(** X3: one blank line before the first record puts the splitter out of
    step for the rest of the stream: on well-formed records that follow it,
    each chunk is cut at the blank line between headers and movetext.  The
    first chunk is the stray line and the headers of the first record; each
    later chunk is the movetext of a record followed by the headers of the
    next record; the movetext of the last record is never emitted. *)
Theorem splitter_out_of_step_after_stray_blank_line
  (l : pystr) (bs : list block) :
  isspace l = true ->
  Forall (fun b => well_formed b = true) bs ->
  in_queue (main (l :: stream bs)) = shifted_chunks [l] bs.
Proof.
  intros L W. unfold main.
  rewrite run_cons, (step_separator _ _ L) by reflexivity.
  exact (run_stream_shifted bs (State [l] true []) eq_refl W).
Qed.

Lemma splitter_out_of_step_after_stray_blank_line_witness :
  isspace (ln "") = true /\
  Forall (fun b => well_formed b = true) [pgn_block; pgn_block] /\
  in_queue (main (ln "" :: stream [pgn_block; pgn_block]))
  = [ln "" ++ ln "[Event x]";
     ln "" ++ ln "1. e4 e5" ++ ln "" ++ ln "[Event x]"].
Proof.
  assert (W : Forall (fun b => well_formed b = true) [pgn_block; pgn_block])
    by (repeat constructor).
  split; [reflexivity|]. split; [exact W|].
  exact (splitter_out_of_step_after_stray_blank_line
           (ln "") [pgn_block; pgn_block] eq_refl W).
Defined.

End SplitterStream.

(** ** [FastGameBuilder] on any chunk *)

Module VisitorFacts.
Import Worker PgnFacts WorkerFacts.
Section WithChess.
Context {chess : Chess}.

Lemma annotate_last_nonempty (c : string) (nodes : list GameNode) :
  nodes <> [] -> annotate_last c nodes <> [].
Proof. destruct nodes as [|a [|b nodes]]; simpl; congruence. Qed.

++++++

* [PROBLEM STATEMENT]: Among the entries above, locate the lines containing "each chunk is" and "exact (run_stream_shifted bs", and transcribe exactly those two lines and all lines between.

* [PROBLEM SOLUTION]:
    each chunk is cut at the blank line between headers and movetext.  The
    first chunk is the stray line and the headers of the first record; each
    later chunk is the movetext of a record followed by the headers of the
    next record; the movetext of the last record is never emitted. *)
Theorem splitter_out_of_step_after_stray_blank_line
  (l : pystr) (bs : list block) :
  isspace l = true ->
  Forall (fun b => well_formed b = true) bs ->
  in_queue (main (l :: stream bs)) = shifted_chunks [l] bs.
Proof.
  intros L W. unfold main.
  rewrite run_cons, (step_separator _ _ L) by reflexivity.
  exact (run_stream_shifted bs (State [l] true []) eq_refl W).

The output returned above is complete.